%%

(* ===== verification/Serve.v ===== *)
(** * The observer's HTTP server ([cmd/observer/cmd.go], [serve])

    Two goroutines, the one that listens and the one that waits for its error
    or for the end of the process, with a channel between them, as a step
    relation.  The steps of the code are told from what happens to it: the
    server stops listening, the context is cancelled. *)

From S2P Require Import Prelude Errors.
From stdpp Require Import relations well_founded.

(** ** State *)

(** The errors of [ListenAndServe]; it returns nil as [None]. *)
Inductive listen_error := ErrServerClosed | ListenError (e : error).

(** The goroutine that listens: in [ListenAndServe], at [errCh <- err], or at
    its end. *)
Inductive goroutine := Listening | Sending (e : error) | Exited.

Record serving := mkServing {
  listener : goroutine;
  errCh : list error;
  cancelled : bool;                              (* ctx.Done() is closed *)
  returned : option (option error);              (* what serve has returned *)
  listened : option (option listen_error);       (* what ListenAndServe has returned *)
}.

(** [make(chan error, 1)] *)
Definition errCh_cap : nat := 1.

(** [serve] at its [select], the goroutine started. *)
Definition serve : serving := mkServing Listening [] false None None.

(** [if err := ...; err != nil && err != http.ErrServerClosed] *)
Definition after_listen (r : option listen_error) : goroutine :=
  match r with
  | Some (ListenError e) => Sending e
  | Some ErrServerClosed | None => Exited
  end.

(** ** Steps *)

(** What the two goroutines do.  A send waits for room in the channel; the
    [select] takes either of its cases when both are ready. *)
Inductive code_step : serving → serving → Prop :=
| send_step e ch c ret l : (length ch < errCh_cap)%nat →
    code_step (mkServing (Sending e) ch c ret l) (mkServing Exited (ch ++ [e]) c ret l)
| receive_step g e ch c l :
    code_step (mkServing g (e :: ch) c None l) (mkServing g ch c (Some (Some e)) l)
| done_step g ch l :
    code_step (mkServing g ch true None l) (mkServing g ch true (Some None) l).

(** What happens to them. *)
Inductive outer_step : serving → serving → Prop :=
| listen_step r ch c ret :
    outer_step (mkServing Listening ch c ret None) (mkServing (after_listen r) ch c ret (Some r))
| cancel_step g ch ret l :
    outer_step (mkServing g ch false ret l) (mkServing g ch true ret l).

Definition serve_step (s s' : serving) : Prop := code_step s s' ∨ outer_step s s'.

Definition reachable (s : serving) : Prop := rtc serve_step serve s.

(** ** Invariant *)

(** Where the error of the listener is: nowhere yet, about to be sent, in the
    channel, or taken by [serve]. *)
Definition consistent (s : serving) : Prop :=
  match listener s with
  | Listening => listened s = None ∧ errCh s = []
  | Sending e => listened s = Some (Some (ListenError e)) ∧ errCh s = []
  | Exited =>
      (∃ r, listened s = Some r ∧ errCh s = [] ∧ ∀ e, r = Some (ListenError e) → returned s = Some (Some e)) ∨
      (∃ e, listened s = Some (Some (ListenError e)) ∧ errCh s = [e])
  end.

(** What [serve] has returned, and why. *)
Definition justified (s : serving) : Prop :=
  match returned s with
  | None => True
  | Some None => cancelled s = true
  | Some (Some e) => listened s = Some (Some (ListenError e))
  end.

Lemma consistent_step s s' : serve_step s s' → consistent s ∧ justified s → consistent s' ∧ justified s'.
Proof.
  unfold consistent, justified. intros [Hs|Hs]; destruct Hs; simpl; intros [Hc Hj].
  - destruct Hc as [-> ->]. split; [right; by eexists|done].
  - destruct g; [by destruct Hc|by destruct Hc|]. destruct Hc as [(r & _ & [=] & _)|(e' & -> & [= -> ->])].
    split; [|done]. left. eexists. split_and!; [done|done|]. by intros ? [= ->].
  - split; [|done]. destruct g; [done|done|]. destruct Hc as [(r & -> & -> & Hr)|Hc]; [|by right].
    left. exists r. split_and!; [done|done|]. intros e He. by specialize (Hr e He).
  - destruct Hc as [_ ->]. split; [|by destruct ret as [[e|]|]].
    destruct r as [[|e]|]; simpl; [left; eexists; by split_and!|done|left; eexists; by split_and!].
  - split; [done|]. by destruct ret as [[e|]|].
Qed.

Lemma reachable_consistent s : reachable s → consistent s ∧ justified s.
Proof.
  unfold reachable. intros Hs. revert s Hs. apply (rtc_ind_r (R := serve_step) (λ s, consistent s ∧ justified s)); [done|].
  intros s1 s2 _ Hstep. by apply consistent_step.
Qed.

(** ** Termination *)

(** The steps the code can still take by itself. *)
Definition remaining (s : serving) : nat :=
  (match listener s with Sending _ => 1 | _ => 0 end) + (match returned s with None => 1 | _ => 0 end).

Lemma code_step_remaining s s' : code_step s s' → (remaining s' < remaining s)%nat.
Proof. destruct 1; unfold remaining; simpl; lia. Qed.

(** ** Property *)

(** C21: the observer's server in any interleaving: [serve] returns nil only
    when the process is told to end, and an error only when it is the one that
    listening failed with; the goroutine is never stuck at its send, so it ends
    once listening has failed, whether or not [serve] still waits for it; when
    neither goroutine can go on, [serve] has returned, unless the process is
    not told to end and listening has not failed; and by themselves they take
    at most two more steps. *)
Theorem serve_returns s : reachable s →
  (∀ r, returned s = Some r → match r with
     | None => cancelled s = true
     | Some e => listened s = Some (Some (ListenError e))
     end) ∧
  (∀ e, listener s = Sending e → ∃ s', code_step s s' ∧ listener s' = Exited) ∧
  ((¬ ∃ s', code_step s s') → returned s = None →
     cancelled s = false ∧ ∀ e, listened s ≠ Some (Some (ListenError e))) ∧
  (∀ n s', nsteps code_step n s s' → (n ≤ 2)%nat).
Proof.
  intros [Hc Hj]%reachable_consistent. destruct s as [g ch c ret l]. unfold consistent, justified in *. simpl in *. split_and!.
  - intros r ->. by destruct r.
  - intros e ->. destruct Hc as [-> ->]. eexists. split; [by apply send_step; unfold errCh_cap; simpl; lia|done].
  - intros Hstuck ->. split.
    + destruct c; [|done]. destruct Hstuck. eexists. apply done_step.
    + intros e ->. destruct g as [|e'|]; [by destruct Hc|..].
      * destruct Hc as [_ ->]. destruct Hstuck. eexists. apply send_step. unfold errCh_cap. simpl. lia.
      * destruct Hc as [(r & [= <-] & -> & Hr)|(e' & [= <-] & ->)]; [by specialize (Hr e eq_refl)|].
        destruct Hstuck. eexists. apply receive_step.
  - intros n s' Hn. assert (remaining s' + n ≤ remaining (mkServing g ch c ret l))%nat as Hle.
    { clear -Hn. induction Hn as [|n x y z Hxy _ IH]; [lia|]. apply code_step_remaining in Hxy. lia. }
    revert Hle. unfold remaining. simpl. destruct g, ret; lia.
Qed.

(** Listening fails after the process is told to end and [serve] has returned:
    the goroutine still ends. *)
Lemma serve_returns_witness : ∃ s e s', reachable s ∧ listener s = Sending e ∧ returned s = Some None ∧
  code_step s s' ∧ listener s' = Exited.
Proof.
  pose (e := Errorf "address in use").
  pose (s := mkServing (Sending e) [] true (Some None) (Some (Some (ListenError e)))).
  assert (reachable s) as Hs.
  { unfold reachable, serve. eapply rtc_l; [right; apply cancel_step|]. eapply rtc_l; [left; apply done_step|].
    eapply rtc_l; [right; apply (listen_step (Some (ListenError e)))|]. apply rtc_refl. }
  destruct (serve_returns s Hs) as (_ & Hsend & _ & _). destruct (Hsend e eq_refl) as (s' & Hstep & Hexit).
  exists s, e, s'. split; [exact Hs|]. split; [reflexivity|]. split; [reflexivity|]. split; [exact Hstep|exact Hexit].
Defined.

%%

--- What to produce ---
Give every line of the listing again. Keep each one exact.

--- Response below ---
(* ===== verification/Serve.v ===== *)
(** * The observer's HTTP server ([cmd/observer/cmd.go], [serve])

    Two goroutines, the one that listens and the one that waits for its error
    or for the end of the process, with a channel between them, as a step
    relation.  The steps of the code are told from what happens to it: the
    server stops listening, the context is cancelled. *)

From S2P Require Import Prelude Errors.
From stdpp Require Import relations well_founded.

(** ** State *)

(** The errors of [ListenAndServe]; it returns nil as [None]. *)
Inductive listen_error := ErrServerClosed | ListenError (e : error).

(** The goroutine that listens: in [ListenAndServe], at [errCh <- err], or at
    its end. *)
Inductive goroutine := Listening | Sending (e : error) | Exited.

Record serving := mkServing {
  listener : goroutine;
  errCh : list error;
  cancelled : bool;                              (* ctx.Done() is closed *)
  returned : option (option error);              (* what serve has returned *)
  listened : option (option listen_error);       (* what ListenAndServe has returned *)
}.

(** [make(chan error, 1)] *)
Definition errCh_cap : nat := 1.

(** [serve] at its [select], the goroutine started. *)
Definition serve : serving := mkServing Listening [] false None None.

(** [if err := ...; err != nil && err != http.ErrServerClosed] *)
Definition after_listen (r : option listen_error) : goroutine :=
  match r with
  | Some (ListenError e) => Sending e
  | Some ErrServerClosed | None => Exited
  end.

(** ** Steps *)

(** What the two goroutines do.  A send waits for room in the channel; the
    [select] takes either of its cases when both are ready. *)
Inductive code_step : serving → serving → Prop :=
| send_step e ch c ret l : (length ch < errCh_cap)%nat →
    code_step (mkServing (Sending e) ch c ret l) (mkServing Exited (ch ++ [e]) c ret l)
| receive_step g e ch c l :
    code_step (mkServing g (e :: ch) c None l) (mkServing g ch c (Some (Some e)) l)
| done_step g ch l :
    code_step (mkServing g ch true None l) (mkServing g ch true (Some None) l).

(** What happens to them. *)
Inductive outer_step : serving → serving → Prop :=
| listen_step r ch c ret :
    outer_step (mkServing Listening ch c ret None) (mkServing (after_listen r) ch c ret (Some r))
| cancel_step g ch ret l :
    outer_step (mkServing g ch false ret l) (mkServing g ch true ret l).

Definition serve_step (s s' : serving) : Prop := code_step s s' ∨ outer_step s s'.

Definition reachable (s : serving) : Prop := rtc serve_step serve s.

(** ** Invariant *)

(** Where the error of the listener is: nowhere yet, about to be sent, in the
    channel, or taken by [serve]. *)
Definition consistent (s : serving) : Prop :=
  match listener s with
  | Listening => listened s = None ∧ errCh s = []
  | Sending e => listened s = Some (Some (ListenError e)) ∧ errCh s = []
  | Exited =>
      (∃ r, listened s = Some r ∧ errCh s = [] ∧ ∀ e, r = Some (ListenError e) → returned s = Some (Some e)) ∨
      (∃ e, listened s = Some (Some (ListenError e)) ∧ errCh s = [e])
  end.

(** What [serve] has returned, and why. *)
Definition justified (s : serving) : Prop :=
  match returned s with
  | None => True
  | Some None => cancelled s = true
  | Some (Some e) => listened s = Some (Some (ListenError e))
  end.

Lemma consistent_step s s' : serve_step s s' → consistent s ∧ justified s → consistent s' ∧ justified s'.
Proof.
  unfold consistent, justified. intros [Hs|Hs]; destruct Hs; simpl; intros [Hc Hj].
  - destruct Hc as [-> ->]. split; [right; by eexists|done].
  - destruct g; [by destruct Hc|by destruct Hc|]. destruct Hc as [(r & _ & [=] & _)|(e' & -> & [= -> ->])].
    split; [|done]. left. eexists. split_and!; [done|done|]. by intros ? [= ->].
  - split; [|done]. destruct g; [done|done|]. destruct Hc as [(r & -> & -> & Hr)|Hc]; [|by right].
    left. exists r. split_and!; [done|done|]. intros e He. by specialize (Hr e He).
  - destruct Hc as [_ ->]. split; [|by destruct ret as [[e|]|]].
    destruct r as [[|e]|]; simpl; [left; eexists; by split_and!|done|left; eexists; by split_and!].
  - split; [done|]. by destruct ret as [[e|]|].
Qed.

Lemma reachable_consistent s : reachable s → consistent s ∧ justified s.
Proof.
  unfold reachable. intros Hs. revert s Hs. apply (rtc_ind_r (R := serve_step) (λ s, consistent s ∧ justified s)); [done|].
  intros s1 s2 _ Hstep. by apply consistent_step.
Qed.

(** ** Termination *)

(** The steps the code can still take by itself. *)
Definition remaining (s : serving) : nat :=
  (match listener s with Sending _ => 1 | _ => 0 end) + (match returned s with None => 1 | _ => 0 end).

Lemma code_step_remaining s s' : code_step s s' → (remaining s' < remaining s)%nat.
Proof. destruct 1; unfold remaining; simpl; lia. Qed.

(** ** Property *)

(** C21: the observer's server in any interleaving: [serve] returns nil only
    when the process is told to end, and an error only when it is the one that
    listening failed with; the goroutine is never stuck at its send, so it ends
    once listening has failed, whether or not [serve] still waits for it; when
    neither goroutine can go on, [serve] has returned, unless the process is
    not told to end and listening has not failed; and by themselves they take
    at most two more steps. *)
Theorem serve_returns s : reachable s →
  (∀ r, returned s = Some r → match r with
     | None => cancelled s = true
     | Some e => listened s = Some (Some (ListenError e))
     end) ∧
  (∀ e, listener s = Sending e → ∃ s', code_step s s' ∧ listener s' = Exited) ∧
  ((¬ ∃ s', code_step s s') → returned s = None →
     cancelled s = false ∧ ∀ e, listened s ≠ Some (Some (ListenError e))) ∧
  (∀ n s', nsteps code_step n s s' → (n ≤ 2)%nat).
Proof.
  intros [Hc Hj]%reachable_consistent. destruct s as [g ch c ret l]. unfold consistent, justified in *. simpl in *. split_and!.
  - intros r ->. by destruct r.
  - intros e ->. destruct Hc as [-> ->]. eexists. split; [by apply send_step; unfold errCh_cap; simpl; lia|done].
  - intros Hstuck ->. split.
    + destruct c; [|done]. destruct Hstuck. eexists. apply done_step.
    + intros e ->. destruct g as [|e'|]; [by destruct Hc|..].
      * destruct Hc as [_ ->]. destruct Hstuck. eexists. apply send_step. unfold errCh_cap. simpl. lia.
      * destruct Hc as [(r & [= <-] & -> & Hr)|(e' & [= <-] & ->)]; [by specialize (Hr e eq_refl)|].
        destruct Hstuck. eexists. apply receive_step.
  - intros n s' Hn. assert (remaining s' + n ≤ remaining (mkServing g ch c ret l))%nat as Hle.
    { clear -Hn. induction Hn as [|n x y z Hxy _ IH]; [lia|]. apply code_step_remaining in Hxy. lia. }
    revert Hle. unfold remaining. simpl. destruct g, ret; lia.
Qed.

(** Listening fails after the process is told to end and [serve] has returned:
    the goroutine still ends. *)
Lemma serve_returns_witness : ∃ s e s', reachable s ∧ listener s = Sending e ∧ returned s = Some None ∧
  code_step s s' ∧ listener s' = Exited.
Proof.
  pose (e := Errorf "address in use").
  pose (s := mkServing (Sending e) [] true (Some None) (Some (Some (ListenError e)))).
  assert (reachable s) as Hs.
  { unfold reachable, serve. eapply rtc_l; [right; apply cancel_step|]. eapply rtc_l; [left; apply done_step|].
    eapply rtc_l; [right; apply (listen_step (Some (ListenError e)))|]. apply rtc_refl. }
  destruct (serve_returns s Hs) as (_ & Hsend & _ & _). destruct (Hsend e eq_refl) as (s' & Hstep & Hexit).
  exists s, e, s'. split; [exact Hs|]. split; [reflexivity|]. split; [reflexivity|]. split; [exact Hstep|exact Hexit].
Defined.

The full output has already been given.